### Description of the task
In the entries below, which lines run from the one containing "(* ===== verification/Mkfs.v ===== *)" to the one containing "of the host's"? Copy exactly those lines, ends included, and no others.
[Opening Provided records section]
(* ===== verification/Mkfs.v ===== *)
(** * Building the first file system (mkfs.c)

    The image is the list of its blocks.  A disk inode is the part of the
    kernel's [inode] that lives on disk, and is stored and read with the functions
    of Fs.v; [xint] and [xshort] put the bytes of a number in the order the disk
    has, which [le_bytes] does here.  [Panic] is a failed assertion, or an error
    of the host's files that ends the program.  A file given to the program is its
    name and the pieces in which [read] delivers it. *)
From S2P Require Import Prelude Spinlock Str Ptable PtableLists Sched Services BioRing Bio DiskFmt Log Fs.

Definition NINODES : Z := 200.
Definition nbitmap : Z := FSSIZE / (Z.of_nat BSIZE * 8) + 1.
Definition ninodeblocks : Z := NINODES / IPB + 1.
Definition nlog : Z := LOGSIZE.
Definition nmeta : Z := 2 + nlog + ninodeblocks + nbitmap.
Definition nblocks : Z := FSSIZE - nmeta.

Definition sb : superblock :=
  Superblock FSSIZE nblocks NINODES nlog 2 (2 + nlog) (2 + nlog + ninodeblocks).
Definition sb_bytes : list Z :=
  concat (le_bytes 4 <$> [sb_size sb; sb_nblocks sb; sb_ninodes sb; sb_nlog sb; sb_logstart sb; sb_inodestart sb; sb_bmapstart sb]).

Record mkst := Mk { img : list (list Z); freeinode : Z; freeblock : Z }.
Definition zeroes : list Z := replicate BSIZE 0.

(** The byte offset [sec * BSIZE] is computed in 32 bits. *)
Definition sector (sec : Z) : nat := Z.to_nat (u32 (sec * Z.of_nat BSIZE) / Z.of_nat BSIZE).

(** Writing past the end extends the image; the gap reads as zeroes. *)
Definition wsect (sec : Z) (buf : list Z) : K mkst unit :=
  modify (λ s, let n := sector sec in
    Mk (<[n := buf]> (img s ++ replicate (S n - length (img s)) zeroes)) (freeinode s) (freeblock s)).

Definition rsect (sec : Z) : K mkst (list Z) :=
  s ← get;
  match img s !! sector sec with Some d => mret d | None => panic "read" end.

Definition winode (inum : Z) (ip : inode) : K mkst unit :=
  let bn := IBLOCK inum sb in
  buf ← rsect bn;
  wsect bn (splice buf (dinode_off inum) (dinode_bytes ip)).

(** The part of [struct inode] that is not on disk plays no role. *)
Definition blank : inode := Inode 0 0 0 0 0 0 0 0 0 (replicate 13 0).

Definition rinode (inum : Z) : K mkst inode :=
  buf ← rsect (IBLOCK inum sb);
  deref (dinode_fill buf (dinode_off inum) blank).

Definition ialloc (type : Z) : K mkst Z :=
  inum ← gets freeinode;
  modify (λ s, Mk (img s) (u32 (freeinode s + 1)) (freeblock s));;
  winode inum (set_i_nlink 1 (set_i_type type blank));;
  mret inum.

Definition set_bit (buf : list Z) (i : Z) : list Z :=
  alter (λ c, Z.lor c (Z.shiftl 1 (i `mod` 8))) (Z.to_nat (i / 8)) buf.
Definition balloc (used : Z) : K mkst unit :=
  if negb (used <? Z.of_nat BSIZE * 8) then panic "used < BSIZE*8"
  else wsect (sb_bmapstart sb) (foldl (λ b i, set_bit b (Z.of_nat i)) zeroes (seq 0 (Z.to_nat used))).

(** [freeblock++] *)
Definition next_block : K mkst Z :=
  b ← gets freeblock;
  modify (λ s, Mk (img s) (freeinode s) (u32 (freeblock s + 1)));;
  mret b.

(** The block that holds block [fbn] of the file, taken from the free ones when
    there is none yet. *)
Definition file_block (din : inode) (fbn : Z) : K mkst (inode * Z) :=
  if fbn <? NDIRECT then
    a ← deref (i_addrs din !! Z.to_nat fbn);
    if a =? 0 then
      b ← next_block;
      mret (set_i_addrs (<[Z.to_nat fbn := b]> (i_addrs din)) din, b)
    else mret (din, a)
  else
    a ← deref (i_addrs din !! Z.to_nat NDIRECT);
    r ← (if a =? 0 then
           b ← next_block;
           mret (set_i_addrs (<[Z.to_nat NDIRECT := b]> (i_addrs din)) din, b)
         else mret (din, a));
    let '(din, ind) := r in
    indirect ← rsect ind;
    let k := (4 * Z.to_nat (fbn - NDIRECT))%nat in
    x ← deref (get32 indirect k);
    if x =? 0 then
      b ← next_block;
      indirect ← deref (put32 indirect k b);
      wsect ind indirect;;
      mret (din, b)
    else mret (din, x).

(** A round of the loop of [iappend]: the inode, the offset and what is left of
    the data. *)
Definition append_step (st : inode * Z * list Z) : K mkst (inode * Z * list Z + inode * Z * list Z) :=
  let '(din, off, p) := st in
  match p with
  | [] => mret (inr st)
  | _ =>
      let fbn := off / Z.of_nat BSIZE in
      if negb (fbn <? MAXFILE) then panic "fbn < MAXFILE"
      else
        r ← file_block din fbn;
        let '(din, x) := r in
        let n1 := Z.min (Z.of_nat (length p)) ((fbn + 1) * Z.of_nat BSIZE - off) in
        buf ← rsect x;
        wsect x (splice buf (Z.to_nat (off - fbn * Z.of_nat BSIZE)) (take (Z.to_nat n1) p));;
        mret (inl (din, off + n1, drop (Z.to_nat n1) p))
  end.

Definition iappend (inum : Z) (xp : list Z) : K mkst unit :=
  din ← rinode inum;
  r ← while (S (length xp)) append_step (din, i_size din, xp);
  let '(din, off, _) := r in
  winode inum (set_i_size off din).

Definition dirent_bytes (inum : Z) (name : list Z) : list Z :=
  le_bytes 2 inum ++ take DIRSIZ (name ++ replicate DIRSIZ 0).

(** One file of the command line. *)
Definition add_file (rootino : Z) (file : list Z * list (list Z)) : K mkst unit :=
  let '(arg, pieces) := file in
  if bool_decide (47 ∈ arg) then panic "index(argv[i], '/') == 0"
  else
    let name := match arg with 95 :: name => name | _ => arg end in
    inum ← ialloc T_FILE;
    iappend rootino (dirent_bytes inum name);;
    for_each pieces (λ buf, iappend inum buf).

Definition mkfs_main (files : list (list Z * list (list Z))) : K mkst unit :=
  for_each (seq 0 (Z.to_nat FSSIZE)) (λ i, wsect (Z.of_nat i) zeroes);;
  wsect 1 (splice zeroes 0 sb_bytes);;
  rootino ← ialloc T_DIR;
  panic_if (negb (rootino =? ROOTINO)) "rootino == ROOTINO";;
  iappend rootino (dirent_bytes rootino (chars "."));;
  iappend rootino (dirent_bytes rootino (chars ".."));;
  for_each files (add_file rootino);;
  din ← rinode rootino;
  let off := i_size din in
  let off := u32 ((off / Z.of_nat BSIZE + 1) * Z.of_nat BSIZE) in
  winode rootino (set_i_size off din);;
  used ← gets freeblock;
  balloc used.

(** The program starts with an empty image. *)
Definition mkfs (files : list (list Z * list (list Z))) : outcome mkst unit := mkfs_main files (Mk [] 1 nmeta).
[Closing Provided records section]
[Opening Provided records section]
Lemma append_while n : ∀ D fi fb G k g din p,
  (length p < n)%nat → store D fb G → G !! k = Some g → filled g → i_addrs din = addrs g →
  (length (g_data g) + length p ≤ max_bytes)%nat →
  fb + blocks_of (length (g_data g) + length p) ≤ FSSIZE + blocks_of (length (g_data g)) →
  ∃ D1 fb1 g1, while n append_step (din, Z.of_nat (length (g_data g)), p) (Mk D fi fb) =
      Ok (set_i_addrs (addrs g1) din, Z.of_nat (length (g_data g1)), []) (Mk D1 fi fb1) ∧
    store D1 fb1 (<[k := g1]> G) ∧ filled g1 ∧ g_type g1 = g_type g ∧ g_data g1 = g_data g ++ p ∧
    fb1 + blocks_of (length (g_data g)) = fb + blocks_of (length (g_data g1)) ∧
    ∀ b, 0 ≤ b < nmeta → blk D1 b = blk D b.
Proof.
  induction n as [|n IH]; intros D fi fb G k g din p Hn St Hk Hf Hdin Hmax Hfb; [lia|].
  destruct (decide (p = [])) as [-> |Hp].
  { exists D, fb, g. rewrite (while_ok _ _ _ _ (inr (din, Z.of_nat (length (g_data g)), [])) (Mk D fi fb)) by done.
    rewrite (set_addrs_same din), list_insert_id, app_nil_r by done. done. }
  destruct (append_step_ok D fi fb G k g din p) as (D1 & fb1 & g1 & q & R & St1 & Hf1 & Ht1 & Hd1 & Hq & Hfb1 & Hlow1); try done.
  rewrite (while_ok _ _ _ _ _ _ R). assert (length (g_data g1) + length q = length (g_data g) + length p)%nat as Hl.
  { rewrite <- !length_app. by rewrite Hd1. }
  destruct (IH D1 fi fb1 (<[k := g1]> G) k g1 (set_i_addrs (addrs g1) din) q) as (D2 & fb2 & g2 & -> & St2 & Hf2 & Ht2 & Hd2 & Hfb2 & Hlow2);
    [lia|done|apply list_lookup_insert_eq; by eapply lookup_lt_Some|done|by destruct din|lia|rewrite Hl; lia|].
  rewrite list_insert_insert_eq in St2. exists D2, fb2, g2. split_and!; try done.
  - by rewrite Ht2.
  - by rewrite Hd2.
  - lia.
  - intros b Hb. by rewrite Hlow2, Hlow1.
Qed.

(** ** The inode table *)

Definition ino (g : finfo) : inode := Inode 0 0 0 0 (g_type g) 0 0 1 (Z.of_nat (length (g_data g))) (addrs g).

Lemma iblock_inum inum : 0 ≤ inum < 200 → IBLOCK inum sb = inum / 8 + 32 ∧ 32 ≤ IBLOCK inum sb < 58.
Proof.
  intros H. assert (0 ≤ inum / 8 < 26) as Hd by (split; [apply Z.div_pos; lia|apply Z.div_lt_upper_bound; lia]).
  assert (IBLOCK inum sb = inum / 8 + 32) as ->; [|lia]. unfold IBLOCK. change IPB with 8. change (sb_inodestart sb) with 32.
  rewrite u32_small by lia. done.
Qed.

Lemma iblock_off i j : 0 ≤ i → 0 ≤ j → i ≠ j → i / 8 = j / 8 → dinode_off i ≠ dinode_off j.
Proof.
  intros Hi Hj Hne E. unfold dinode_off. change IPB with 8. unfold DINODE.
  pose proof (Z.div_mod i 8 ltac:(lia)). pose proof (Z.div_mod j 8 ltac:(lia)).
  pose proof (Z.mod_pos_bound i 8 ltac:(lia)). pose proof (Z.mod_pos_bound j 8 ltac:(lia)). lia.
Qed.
[Closing Provided records section]
[Opening Provided records section]
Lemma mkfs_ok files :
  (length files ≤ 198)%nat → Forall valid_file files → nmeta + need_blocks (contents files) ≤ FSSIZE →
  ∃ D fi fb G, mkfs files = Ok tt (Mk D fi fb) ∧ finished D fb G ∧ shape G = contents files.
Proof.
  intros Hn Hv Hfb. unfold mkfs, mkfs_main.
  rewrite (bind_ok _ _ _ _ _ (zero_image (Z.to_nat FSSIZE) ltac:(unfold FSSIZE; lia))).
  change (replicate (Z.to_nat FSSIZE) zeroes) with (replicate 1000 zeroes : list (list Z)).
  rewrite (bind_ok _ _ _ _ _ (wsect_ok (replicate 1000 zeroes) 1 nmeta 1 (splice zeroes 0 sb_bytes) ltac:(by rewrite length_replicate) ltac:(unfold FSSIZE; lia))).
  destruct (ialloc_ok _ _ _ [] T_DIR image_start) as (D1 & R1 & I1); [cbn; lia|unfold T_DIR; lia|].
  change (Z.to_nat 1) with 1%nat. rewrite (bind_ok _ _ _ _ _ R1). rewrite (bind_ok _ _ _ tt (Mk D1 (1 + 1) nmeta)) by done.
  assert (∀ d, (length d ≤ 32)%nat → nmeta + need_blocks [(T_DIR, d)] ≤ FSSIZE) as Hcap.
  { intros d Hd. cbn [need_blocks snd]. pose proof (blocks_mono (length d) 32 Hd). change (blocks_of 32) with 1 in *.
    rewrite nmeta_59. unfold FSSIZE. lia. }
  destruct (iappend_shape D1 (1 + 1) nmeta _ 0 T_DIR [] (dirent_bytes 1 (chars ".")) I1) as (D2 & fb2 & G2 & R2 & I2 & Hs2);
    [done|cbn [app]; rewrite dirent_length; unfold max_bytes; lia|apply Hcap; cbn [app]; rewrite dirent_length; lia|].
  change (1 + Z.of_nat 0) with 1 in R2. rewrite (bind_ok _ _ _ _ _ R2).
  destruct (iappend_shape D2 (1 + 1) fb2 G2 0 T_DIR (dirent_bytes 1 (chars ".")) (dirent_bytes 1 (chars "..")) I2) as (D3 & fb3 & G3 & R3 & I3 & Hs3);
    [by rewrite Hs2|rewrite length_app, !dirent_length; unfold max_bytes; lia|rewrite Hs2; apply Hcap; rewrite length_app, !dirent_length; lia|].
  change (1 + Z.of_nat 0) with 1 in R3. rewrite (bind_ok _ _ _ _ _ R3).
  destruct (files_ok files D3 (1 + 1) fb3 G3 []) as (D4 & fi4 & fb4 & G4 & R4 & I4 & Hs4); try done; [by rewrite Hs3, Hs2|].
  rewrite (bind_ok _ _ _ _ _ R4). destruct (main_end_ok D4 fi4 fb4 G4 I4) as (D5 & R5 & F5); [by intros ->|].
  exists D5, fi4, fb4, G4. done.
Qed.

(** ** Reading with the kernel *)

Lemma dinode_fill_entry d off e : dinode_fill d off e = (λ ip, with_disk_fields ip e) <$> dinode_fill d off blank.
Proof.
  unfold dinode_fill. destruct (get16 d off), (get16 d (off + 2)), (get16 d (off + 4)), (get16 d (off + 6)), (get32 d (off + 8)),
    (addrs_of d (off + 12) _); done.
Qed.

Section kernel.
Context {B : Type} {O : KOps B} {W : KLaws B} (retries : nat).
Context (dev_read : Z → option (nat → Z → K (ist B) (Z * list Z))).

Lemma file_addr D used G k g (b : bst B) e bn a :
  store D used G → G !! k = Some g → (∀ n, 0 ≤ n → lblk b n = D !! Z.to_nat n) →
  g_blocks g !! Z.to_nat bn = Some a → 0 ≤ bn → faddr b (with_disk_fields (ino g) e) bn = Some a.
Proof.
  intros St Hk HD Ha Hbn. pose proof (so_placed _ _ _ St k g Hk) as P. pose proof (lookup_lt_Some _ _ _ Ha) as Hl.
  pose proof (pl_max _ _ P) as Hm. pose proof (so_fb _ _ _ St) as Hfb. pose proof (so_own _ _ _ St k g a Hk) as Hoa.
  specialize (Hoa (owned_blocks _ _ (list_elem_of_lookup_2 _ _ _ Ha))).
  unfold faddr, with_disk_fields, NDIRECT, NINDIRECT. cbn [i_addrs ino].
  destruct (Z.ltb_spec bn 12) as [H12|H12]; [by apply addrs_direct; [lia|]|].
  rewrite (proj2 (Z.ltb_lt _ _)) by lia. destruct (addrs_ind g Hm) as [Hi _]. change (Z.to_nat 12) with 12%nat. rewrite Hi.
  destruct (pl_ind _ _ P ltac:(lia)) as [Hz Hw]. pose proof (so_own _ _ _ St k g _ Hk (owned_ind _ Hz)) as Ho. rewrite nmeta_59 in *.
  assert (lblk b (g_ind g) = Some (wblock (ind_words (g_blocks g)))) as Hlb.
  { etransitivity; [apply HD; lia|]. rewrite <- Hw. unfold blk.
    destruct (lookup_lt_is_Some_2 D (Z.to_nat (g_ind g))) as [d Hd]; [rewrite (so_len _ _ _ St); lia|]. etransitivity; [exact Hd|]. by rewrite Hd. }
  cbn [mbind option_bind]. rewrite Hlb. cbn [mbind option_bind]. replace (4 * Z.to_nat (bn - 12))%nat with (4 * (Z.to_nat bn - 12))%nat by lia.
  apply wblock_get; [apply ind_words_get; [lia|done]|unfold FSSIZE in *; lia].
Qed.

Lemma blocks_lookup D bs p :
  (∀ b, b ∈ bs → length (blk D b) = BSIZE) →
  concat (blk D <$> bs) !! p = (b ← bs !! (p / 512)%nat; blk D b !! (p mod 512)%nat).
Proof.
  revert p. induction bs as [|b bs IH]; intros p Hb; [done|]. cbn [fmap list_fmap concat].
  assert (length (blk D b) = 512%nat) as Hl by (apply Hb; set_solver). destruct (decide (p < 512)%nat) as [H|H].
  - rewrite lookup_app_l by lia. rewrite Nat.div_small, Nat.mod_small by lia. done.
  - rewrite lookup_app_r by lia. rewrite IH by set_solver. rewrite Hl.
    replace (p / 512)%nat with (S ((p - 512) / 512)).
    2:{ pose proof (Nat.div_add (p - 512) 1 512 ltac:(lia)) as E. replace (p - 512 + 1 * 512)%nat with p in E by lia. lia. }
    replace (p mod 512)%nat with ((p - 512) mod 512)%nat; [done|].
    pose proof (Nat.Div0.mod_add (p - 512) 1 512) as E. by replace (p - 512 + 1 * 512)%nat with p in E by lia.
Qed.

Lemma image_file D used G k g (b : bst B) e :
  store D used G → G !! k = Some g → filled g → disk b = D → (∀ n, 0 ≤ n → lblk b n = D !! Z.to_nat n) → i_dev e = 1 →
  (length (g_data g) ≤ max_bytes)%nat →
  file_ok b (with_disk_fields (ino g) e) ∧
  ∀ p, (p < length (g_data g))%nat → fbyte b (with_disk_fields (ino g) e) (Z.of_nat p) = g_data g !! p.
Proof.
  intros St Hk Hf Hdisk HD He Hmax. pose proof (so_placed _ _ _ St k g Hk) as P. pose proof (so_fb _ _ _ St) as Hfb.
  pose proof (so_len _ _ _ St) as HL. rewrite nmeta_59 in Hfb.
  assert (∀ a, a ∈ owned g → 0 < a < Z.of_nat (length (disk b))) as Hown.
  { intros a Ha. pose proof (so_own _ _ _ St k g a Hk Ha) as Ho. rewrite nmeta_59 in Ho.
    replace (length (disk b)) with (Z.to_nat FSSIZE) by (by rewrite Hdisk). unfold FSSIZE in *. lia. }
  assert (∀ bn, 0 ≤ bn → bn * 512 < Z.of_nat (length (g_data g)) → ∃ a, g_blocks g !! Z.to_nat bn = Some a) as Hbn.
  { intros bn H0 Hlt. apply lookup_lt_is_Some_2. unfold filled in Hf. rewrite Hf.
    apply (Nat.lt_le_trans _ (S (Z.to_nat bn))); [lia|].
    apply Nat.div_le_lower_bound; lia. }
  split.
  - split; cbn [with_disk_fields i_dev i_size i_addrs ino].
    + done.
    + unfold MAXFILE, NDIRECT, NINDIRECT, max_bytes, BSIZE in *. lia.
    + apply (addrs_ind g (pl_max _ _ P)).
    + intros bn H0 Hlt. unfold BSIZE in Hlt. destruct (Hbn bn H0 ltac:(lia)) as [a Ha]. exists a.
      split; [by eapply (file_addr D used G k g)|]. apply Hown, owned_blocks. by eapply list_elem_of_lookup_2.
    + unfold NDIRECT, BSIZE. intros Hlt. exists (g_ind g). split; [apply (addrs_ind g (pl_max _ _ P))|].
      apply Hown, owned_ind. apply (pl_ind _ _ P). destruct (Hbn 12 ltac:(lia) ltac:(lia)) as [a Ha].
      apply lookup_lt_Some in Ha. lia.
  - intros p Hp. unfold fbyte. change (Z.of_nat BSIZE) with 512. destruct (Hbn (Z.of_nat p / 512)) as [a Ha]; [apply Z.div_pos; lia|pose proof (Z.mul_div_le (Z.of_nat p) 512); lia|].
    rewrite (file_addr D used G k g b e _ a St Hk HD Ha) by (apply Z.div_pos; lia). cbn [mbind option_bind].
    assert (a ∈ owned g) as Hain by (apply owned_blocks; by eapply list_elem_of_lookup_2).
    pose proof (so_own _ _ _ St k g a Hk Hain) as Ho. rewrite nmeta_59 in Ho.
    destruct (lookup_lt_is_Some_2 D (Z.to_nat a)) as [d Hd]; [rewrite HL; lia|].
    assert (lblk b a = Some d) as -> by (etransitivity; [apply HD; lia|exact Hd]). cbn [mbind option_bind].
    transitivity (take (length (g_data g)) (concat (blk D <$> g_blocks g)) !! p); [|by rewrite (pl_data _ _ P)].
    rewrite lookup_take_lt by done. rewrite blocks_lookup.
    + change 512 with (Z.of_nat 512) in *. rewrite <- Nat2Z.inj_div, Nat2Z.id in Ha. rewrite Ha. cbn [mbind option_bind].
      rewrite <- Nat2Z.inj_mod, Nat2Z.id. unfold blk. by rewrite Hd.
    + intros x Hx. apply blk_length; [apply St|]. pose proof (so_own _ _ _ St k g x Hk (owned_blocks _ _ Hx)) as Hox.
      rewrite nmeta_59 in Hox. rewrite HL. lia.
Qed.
[Closing Provided records section]
### Solution for this exercise
(* ===== verification/Mkfs.v ===== *)
(** * Building the first file system (mkfs.c)

    The image is the list of its blocks.  A disk inode is the part of the
    kernel's [inode] that lives on disk, and is stored and read with the functions
    of Fs.v; [xint] and [xshort] put the bytes of a number in the order the disk
    has, which [le_bytes] does here.  [Panic] is a failed assertion, or an error
    of the host's files that ends the program.  A file given to the program is its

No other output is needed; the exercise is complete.